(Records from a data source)

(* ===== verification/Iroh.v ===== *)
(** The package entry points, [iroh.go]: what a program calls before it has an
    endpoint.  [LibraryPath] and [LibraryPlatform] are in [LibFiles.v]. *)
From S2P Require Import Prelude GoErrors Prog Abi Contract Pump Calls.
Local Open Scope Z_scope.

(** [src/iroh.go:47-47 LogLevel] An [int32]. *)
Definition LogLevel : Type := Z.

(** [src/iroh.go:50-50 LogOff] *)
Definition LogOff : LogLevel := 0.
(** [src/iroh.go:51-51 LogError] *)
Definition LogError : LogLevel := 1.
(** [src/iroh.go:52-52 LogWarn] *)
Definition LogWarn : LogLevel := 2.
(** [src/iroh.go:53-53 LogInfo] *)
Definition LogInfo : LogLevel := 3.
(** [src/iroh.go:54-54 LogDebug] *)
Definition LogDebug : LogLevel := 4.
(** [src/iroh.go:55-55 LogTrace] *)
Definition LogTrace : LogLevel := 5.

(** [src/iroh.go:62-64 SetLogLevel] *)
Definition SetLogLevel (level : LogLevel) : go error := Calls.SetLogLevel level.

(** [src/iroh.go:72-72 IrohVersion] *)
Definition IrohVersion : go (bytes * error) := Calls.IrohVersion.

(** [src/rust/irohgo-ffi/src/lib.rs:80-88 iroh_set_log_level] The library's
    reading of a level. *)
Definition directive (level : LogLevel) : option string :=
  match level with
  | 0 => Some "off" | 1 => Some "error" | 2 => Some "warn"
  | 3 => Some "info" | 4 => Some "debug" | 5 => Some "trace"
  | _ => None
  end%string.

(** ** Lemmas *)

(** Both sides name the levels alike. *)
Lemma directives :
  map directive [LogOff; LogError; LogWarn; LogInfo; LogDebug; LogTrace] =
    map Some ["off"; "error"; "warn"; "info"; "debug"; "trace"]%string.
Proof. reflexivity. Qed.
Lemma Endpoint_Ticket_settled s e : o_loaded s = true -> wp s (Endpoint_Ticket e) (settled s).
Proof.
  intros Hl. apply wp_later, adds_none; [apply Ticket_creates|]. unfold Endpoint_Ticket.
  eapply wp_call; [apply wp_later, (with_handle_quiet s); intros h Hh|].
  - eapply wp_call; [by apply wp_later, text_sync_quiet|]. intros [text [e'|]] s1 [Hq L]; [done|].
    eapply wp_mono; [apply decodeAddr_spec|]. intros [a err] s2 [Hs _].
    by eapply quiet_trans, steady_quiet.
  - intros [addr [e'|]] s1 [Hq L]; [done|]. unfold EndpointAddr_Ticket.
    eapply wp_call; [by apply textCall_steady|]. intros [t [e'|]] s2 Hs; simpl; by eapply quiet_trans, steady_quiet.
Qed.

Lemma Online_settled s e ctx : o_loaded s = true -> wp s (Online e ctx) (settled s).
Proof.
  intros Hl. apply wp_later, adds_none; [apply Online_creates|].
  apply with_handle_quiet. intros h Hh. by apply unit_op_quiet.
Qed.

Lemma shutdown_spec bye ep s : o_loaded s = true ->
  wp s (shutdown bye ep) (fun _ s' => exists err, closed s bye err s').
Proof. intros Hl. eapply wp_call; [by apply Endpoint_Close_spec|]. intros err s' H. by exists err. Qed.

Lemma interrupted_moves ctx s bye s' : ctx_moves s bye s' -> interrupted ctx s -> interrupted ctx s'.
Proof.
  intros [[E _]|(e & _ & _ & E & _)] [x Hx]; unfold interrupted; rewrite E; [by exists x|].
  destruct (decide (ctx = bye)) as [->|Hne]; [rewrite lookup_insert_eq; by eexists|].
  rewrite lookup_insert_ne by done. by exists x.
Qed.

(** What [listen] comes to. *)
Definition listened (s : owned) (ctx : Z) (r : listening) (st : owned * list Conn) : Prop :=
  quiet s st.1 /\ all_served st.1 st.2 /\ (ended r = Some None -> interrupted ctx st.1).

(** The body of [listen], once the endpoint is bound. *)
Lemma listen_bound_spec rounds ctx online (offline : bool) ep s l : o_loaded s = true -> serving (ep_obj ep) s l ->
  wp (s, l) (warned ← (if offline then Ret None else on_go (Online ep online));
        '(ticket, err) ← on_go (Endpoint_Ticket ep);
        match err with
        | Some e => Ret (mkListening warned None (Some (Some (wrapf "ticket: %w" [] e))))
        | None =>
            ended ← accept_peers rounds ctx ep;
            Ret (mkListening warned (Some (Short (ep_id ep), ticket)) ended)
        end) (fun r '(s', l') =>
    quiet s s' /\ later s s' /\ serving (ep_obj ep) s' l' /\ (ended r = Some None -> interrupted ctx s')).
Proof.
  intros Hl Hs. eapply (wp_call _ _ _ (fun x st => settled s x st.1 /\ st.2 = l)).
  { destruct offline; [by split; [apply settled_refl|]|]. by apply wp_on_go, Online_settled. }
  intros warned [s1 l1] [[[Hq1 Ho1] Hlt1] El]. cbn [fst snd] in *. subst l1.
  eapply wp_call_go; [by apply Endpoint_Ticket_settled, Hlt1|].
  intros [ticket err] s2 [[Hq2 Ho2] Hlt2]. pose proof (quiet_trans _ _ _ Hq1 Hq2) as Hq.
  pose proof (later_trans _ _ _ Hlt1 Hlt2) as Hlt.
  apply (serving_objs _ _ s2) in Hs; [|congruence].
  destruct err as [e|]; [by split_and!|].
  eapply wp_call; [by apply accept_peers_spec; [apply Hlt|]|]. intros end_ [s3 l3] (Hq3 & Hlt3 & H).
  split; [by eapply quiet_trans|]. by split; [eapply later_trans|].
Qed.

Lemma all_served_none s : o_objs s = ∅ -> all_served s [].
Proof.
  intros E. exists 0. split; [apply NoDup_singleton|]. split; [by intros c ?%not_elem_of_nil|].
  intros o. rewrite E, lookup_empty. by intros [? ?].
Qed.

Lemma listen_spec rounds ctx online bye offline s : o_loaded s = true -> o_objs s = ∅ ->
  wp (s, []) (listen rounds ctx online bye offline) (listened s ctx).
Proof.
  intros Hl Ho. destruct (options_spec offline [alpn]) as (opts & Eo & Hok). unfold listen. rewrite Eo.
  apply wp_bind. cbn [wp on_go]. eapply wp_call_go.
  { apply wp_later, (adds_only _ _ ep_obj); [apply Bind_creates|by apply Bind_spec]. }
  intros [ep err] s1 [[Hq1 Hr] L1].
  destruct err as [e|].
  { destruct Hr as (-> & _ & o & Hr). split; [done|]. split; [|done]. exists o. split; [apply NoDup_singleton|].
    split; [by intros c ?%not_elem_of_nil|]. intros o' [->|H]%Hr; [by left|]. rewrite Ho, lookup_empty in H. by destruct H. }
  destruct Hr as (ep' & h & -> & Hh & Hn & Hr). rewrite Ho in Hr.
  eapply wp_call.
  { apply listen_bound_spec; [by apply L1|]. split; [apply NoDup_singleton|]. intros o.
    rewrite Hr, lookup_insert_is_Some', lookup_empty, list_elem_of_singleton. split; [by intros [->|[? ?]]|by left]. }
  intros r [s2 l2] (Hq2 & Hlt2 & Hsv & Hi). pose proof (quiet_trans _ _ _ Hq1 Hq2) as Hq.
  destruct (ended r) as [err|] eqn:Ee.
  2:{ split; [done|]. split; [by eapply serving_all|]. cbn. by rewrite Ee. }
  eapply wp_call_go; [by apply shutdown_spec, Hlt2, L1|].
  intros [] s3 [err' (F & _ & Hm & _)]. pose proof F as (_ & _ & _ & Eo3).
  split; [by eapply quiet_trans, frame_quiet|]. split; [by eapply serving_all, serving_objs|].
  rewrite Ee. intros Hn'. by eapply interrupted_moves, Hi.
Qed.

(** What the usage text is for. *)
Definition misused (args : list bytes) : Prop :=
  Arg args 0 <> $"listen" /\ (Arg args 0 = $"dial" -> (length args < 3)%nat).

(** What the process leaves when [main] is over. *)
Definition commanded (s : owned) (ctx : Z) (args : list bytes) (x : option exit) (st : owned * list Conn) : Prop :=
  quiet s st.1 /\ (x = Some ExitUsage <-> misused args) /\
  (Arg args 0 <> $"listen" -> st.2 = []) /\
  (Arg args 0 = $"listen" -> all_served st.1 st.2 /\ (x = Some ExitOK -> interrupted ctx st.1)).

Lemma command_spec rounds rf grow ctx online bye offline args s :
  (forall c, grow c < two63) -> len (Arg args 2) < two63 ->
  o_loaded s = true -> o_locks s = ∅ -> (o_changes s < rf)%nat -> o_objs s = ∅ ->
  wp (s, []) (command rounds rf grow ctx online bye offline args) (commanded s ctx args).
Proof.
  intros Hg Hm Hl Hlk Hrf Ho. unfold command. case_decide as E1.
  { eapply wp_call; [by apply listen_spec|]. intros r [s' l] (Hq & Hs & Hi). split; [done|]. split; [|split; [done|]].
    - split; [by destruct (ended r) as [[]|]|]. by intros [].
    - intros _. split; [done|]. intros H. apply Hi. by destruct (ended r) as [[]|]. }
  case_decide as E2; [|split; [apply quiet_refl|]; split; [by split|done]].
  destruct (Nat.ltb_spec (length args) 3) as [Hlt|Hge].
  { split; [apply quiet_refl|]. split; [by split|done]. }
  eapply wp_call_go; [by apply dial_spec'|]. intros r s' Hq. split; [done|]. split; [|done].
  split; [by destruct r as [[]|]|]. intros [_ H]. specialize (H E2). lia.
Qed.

TRY IT
From the entries above, write out only the lines starting at the line that holds "Lemma listen_spec rounds" and ending at the line that holds "split; [by intros c ?%not_elem_of_nil|]. intros", keeping both and matching them exactly.

YOUR SOLUTION
Lemma listen_spec rounds ctx online bye offline s : o_loaded s = true -> o_objs s = ∅ ->
  wp (s, []) (listen rounds ctx online bye offline) (listened s ctx).
Proof.
  intros Hl Ho. destruct (options_spec offline [alpn]) as (opts & Eo & Hok). unfold listen. rewrite Eo.
  apply wp_bind. cbn [wp on_go]. eapply wp_call_go.
  { apply wp_later, (adds_only _ _ ep_obj); [apply Bind_creates|by apply Bind_spec]. }
  intros [ep err] s1 [[Hq1 Hr] L1].
  destruct err as [e|].
  { destruct Hr as (-> & _ & o & Hr). split; [done|]. split; [|done]. exists o. split; [apply NoDup_singleton|].
    split; [by intros c ?%not_elem_of_nil|]. intros o' [->|H]%Hr; [by left|]. rewrite Ho, lookup_empty in H. by destruct H. }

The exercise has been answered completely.